Ela, no entanto, não desviou os olhos. Não tinha medo. Para Estela, aquilo era uma libertação. Ao menos agora ela não precisaria mais enfrentar o desprezo diário do próprio pai.
“Mamãe, por que o papai não gosta de mim?”
“Mamãe, por que o papai gosta do filho da Daphne?”
“Mamãe, é por minha causa que ele não gosta de você? Me desculpa, mamãe… “
Era isso que sua doce filha dizia. Estela era tão boa, tão inocente. E foi morta por Lucian.
Ele havia prometido levar a filha ao maior parque de diversões da cidade na véspera de seu aniversário. Era o grande sonho dela: passar o dia ao lado do pai. Mas, em vez disso, ele levou Estela para a sala de cirurgia. O rim dela foi retirado para salvar o filho dele com Daphne. Depois, a deixou sozinha, abandonada em uma cama de hospital, onde morreu de infecção.
E Florence? Ela foi a última a saber.
A cena ainda a assombrava. Quando entrou no quarto, encontrou apenas o corpo da filha, já rígido. No pulso da menina, um pequeno relógio infantil ainda estava manchado de sangue. A tela mostrava que ela havia tentado ligar para o pai.
Quando a ligação finalmente foi atendida, a voz de Lucian soou fria do outro lado:
— Não seja louca, como sua mãe.
E desligou.
O som do tom de ocupado ainda ecoava. Florence segurou o choro e abraçou a filha. Não queria assustar sua pequena.
Desde que Daphne Gonçalves havia retornado ao país com o filho, acusando Florence de perseguição, Lucian a tratava como uma louca.
Daphne contava como havia sofrido no exterior, fugindo com o filho prematuro e doente, e Lucian acreditava em cada palavra. Florence, por outro lado, era só uma vilã.
— Você destruiu a vida de Daphne e do meu filho. — Ele havia dito com frieza. — Agora vai pagar em dobro.
E ele cumpriu sua promessa.
Quando Florence voltou ao presente, percebeu que segurava um pequeno recipiente rosa. Era a urna de Estela. Escolheu aquela cor porque era a favorita da filha.
Abraçou a urna com força e sussurrou:
— Estela, vamos para casa.
O vento balançava a saia dela enquanto o sol brilhava, indiferente. Tudo parecia tão vazio.
…
Florence voltou para a casa onde havia vivido com Lucian. O lar que um dia fora deles. Arrumou as coisas de Estela e depois se sentou no sofá, abraçando a urna. Ficou ali até o entardecer.
Do lado de fora, ouviu o som de um carro estacionando. Pouco depois, uma figura alta e elegante entrou na casa.
Oito anos haviam se passado, mas Lucian continuava o mesmo. Atraente, imponente e intocável. E ainda assim, ele não olhou para ela.

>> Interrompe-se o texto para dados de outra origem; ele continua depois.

(* ===== verification/ContractStore.v ===== *)
(** * The transactions on contracts keep the tables

    What slabs, sectors and objects need of the tables of contracts and of hosts, and
    that the transactions of ContractTables.v keep it. *)

From S2P Require Import Prelude Float Encoding External Hosts Contract Slabs Objects Accounts App Tables SlabTables SectorTables ContractTables PinStore Totals SlabStore ObjectStore SectorStore.

Section store.
Local Open Scope go_scope.
Context {C : CurrencyOps} {R : RhpOps} {V : V2.Methods} {CC : ContractColumns}.
Context {E : EncoderOps} {EL : EncoderLaws E} {HS : Hashed} {RL : RhpLaws R}.

(** ** Changes of other tables *)

(** The tables of slabs, sectors, objects and accounts. *)
Definition stored (d : db) :=
  (slabs d, account_slabs d, slab_sectors d, sectors d, objects d, object_slabs d, accounts d, connect_keys d, stats_deltas d, stats d).

(** Contracts and hosts differ, but not in what sectors need of them. *)
Record others (d d' : db) : Prop := {
  ot_stored : stored d' = stored d;
  ot_seq : ∀ t, t ∈ ["slabs"; "sectors"; "objects"]%string → currval t d' = currval t d;
  ot_count : ∀ h r, hosts d' !! h = Some r → h_unpinned_sectors r = number (unpinned_on h) d;
  ot_known : ∀ i s h, sectors d !! i = Some s → se_host_id s = Some h → is_Some (hosts d' !! h);
  ot_contracts : contracts_ok d' }.

Lemma others_ok d d' : others d d' → store_ok d → store_ok d'.
Proof.
  intros [E1 Eq E3 E4 E5] [[[A1 A2 A3 A4 A5] B2 B3 B4 B5 B6] S2 S3 S4 [C1 C2 C3 C4 C5]]. unfold stored in E1.
  injection E1 as F1 F2 F3 F4 F5 F6 F7 F8 F9 F10.
  assert (∀ P, number P d' = number P d) as Hn by (intros P; by apply number_same).
  assert (∀ n, stat n d' = stat n d) as Hst by (intros n; unfold stat; by rewrite F9, F10).
  split; [split; [split|..]|..|split|split]; unfold covered, objects_numbered, key_sum; rewrite ?Hst, ?Hn, ?F1, ?F2, ?F3, ?F4, ?F5, ?F6, ?F7, ?F8, ?Eq by set_solver; try done.
  - intros id s Hs. destruct (B4 _ _ Hs) as (ids & roots & [K1 K2 K3 K4 K5 K6]). exists ids, roots. split; rewrite ?F3, ?F4; done.
  - intros id a Ha Hl. destruct (tt_account _ S4 _ _ Ha Hl) as [-> ->].
    split; symmetry; apply account_sum_ext; try done; intros i _; unfold slab_data, slab_size, rows_count; by rewrite ?F1, ?F3.
  - apply S4.
  - intros h r Hr. rewrite Hn. by apply E3.
Qed.

(** Hosts keep their keys and counters. *)
Definition host_kept (d d' : db) : Prop :=
  ∀ h, (λ r, (h_public_key r, h_unpinned_sectors r)) <$> hosts d' !! h = (λ r, (h_public_key r, h_unpinned_sectors r)) <$> hosts d !! h.
Lemma host_kept_refl d : host_kept d d.
Proof. done. Qed.
Lemma host_kept_insert d d' id r r' :
  hosts d' = <[id := r']> (hosts d) → hosts d !! id = Some r → h_public_key r' = h_public_key r → h_unpinned_sectors r' = h_unpinned_sectors r → host_kept d d'.
Proof.
  intros Eh Hr E1 E2 h. rewrite Eh. destruct (decide (h = id)) as [->|Hne]; [|by rewrite lookup_insert_ne].
  rewrite lookup_insert_eq, Hr. cbn. congruence.
Qed.
Lemma host_kept_known d d' h : host_kept d d' → is_Some (hosts d !! h) → is_Some (hosts d' !! h).
Proof. intros Hk [r Hr]. specialize (Hk h). rewrite Hr in Hk. destruct (hosts d' !! h); [by eexists|done]. Qed.

Lemma contracts_store_ok d d' :
  store_ok d → stored d' = stored d → (∀ t, t ∈ ["slabs"; "sectors"; "objects"]%string → currval t d' = currval t d) →
  host_kept d d' → contracts_ok d' → store_ok d'.
Proof.
  intros Hok E1 E2 Hk Hc. apply (others_ok d); [|done]. split; try done.
  - intros h r' Hr'. pose proof (Hk h) as Eh. rewrite Hr' in Eh. destruct (hosts d !! h) as [r|] eqn:Hr; [|done]. cbn in Eh. injection Eh as _ ->.
    by apply (ct_hosts _ (st_counts _ Hok)).
  - intros i s h Hs Hh. apply (host_kept_known d); [done|]. by eapply (so_host _ (sk_sectors _ (st_slabs _ Hok))).
Qed.
Lemma store_contracts d : store_ok d → contracts_ok d.
Proof. intros Hok. apply (so_contracts _ (sk_sectors _ (st_slabs _ Hok))). Qed.

(** ** Contracts *)

(** Contracts keep their hosts, or new ones are with hosts that are known. *)
Lemma contracts_ok_map d d' :
  contracts_ok d →
  (∀ id c, contracts d !! id = Some c → ∃ c', contracts d' !! id = Some c' ∧ c_host_id c' = c_host_id c) →
  (∀ id c', contracts d' !! id = Some c' → is_Some (hosts d' !! c_host_id c')) →
  sectors d' = sectors d → contract_sectors_map d' = contract_sectors_map d →
  currval "contract_sectors_map" d' = currval "contract_sectors_map" d → contracts_ok d'.
Proof.
  intros [A1 A2 A3 A4 A5] Hc Hh E1 E2 E3. split; rewrite ?E1, ?E2, ?E3; try done.
  - intros m id Hm. destruct (A2 _ _ Hm) as [c Hid]. destruct (Hc _ _ Hid) as (c' & Hc' & _). by eexists.
  - intros i r m Hr Hm. destruct (A5 _ _ _ Hr Hm) as (id & c & Hid & Hcc & Eh). destruct (Hc _ _ Hcc) as (c' & Hc' & Eh'). exists id, c'. by rewrite Eh'.
Qed.

(** Updates that keep the host of every contract. *)
Lemma update_contracts_commits P f d :
  (∀ c, c_host_id (f c) = c_host_id c) → store_ok d → commits (update_contracts P f) (λ _, store_ok) d.
Proof.
  intros Hf Hok. unfold update_contracts. tx_step. apply (contracts_store_ok d); [done..|]. apply (contracts_ok_map d); [by apply store_contracts| |..|done|done|done].
  - intros id c Hc. cbn. rewrite map_lookup_imap, Hc. cbn. eexists. split; [done|]. by destruct (P id c).
  - intros id c'. cbn. rewrite map_lookup_imap. destruct (contracts d !! id) as [c|] eqn:Hc; [|done]. cbn. intros [= <-].
    replace (c_host_id (if P id c then f c else c)) with (c_host_id c) by (destruct (P id c); [by rewrite Hf|done]).
    by apply (lk_host _ (store_contracts d Hok) id).
Qed.
Lemma insert_contract_ok d id c :
  store_ok d → is_Some (hosts d !! c_host_id c) → (∀ c0, contracts d !! id = Some c0 → c_host_id c = c_host_id c0) →
  store_ok (set_contracts (insert id c) d).
Proof.
  intros Hok Hh Hc. apply (contracts_store_ok d); [done..|]. apply (contracts_ok_map d); [by apply store_contracts| |..|done|done|done]; cbn.
  - intros i c0 Hi. destruct (decide (i = id)) as [->|]; [rewrite lookup_insert_eq|rewrite lookup_insert_ne by done]; eauto.
  - intros i c0 [[<- <-]|[_ Hi]]%lookup_insert_Some; [done|]. by apply (lk_host _ (store_contracts d Hok) i).
Qed.
Lemma same_host_ok d id c c0 :
  store_ok d → contracts d !! id = Some c0 → c_host_id c = c_host_id c0 → store_ok (set_contracts (insert id c) d).
Proof.
  intros Hok Hc0 Eh. apply insert_contract_ok; [done| |].
  - rewrite Eh. by apply (lk_host _ (store_contracts d Hok) id).
  - intros c1 Hc1. congruence.
Qed.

Lucian subiu as escadas sem dizer nada. Poucos minutos depois, desceu vestindo um terno impecável. Era o mesmo terno que Daphne havia desenhado para ele, especialmente para o noivado deles.
Ele ainda não olhou para Florence.
Nos últimos oito anos, ele a tratara com a mesma indiferença. Usava o corpo dela quando queria, mas nunca a olhava nos olhos.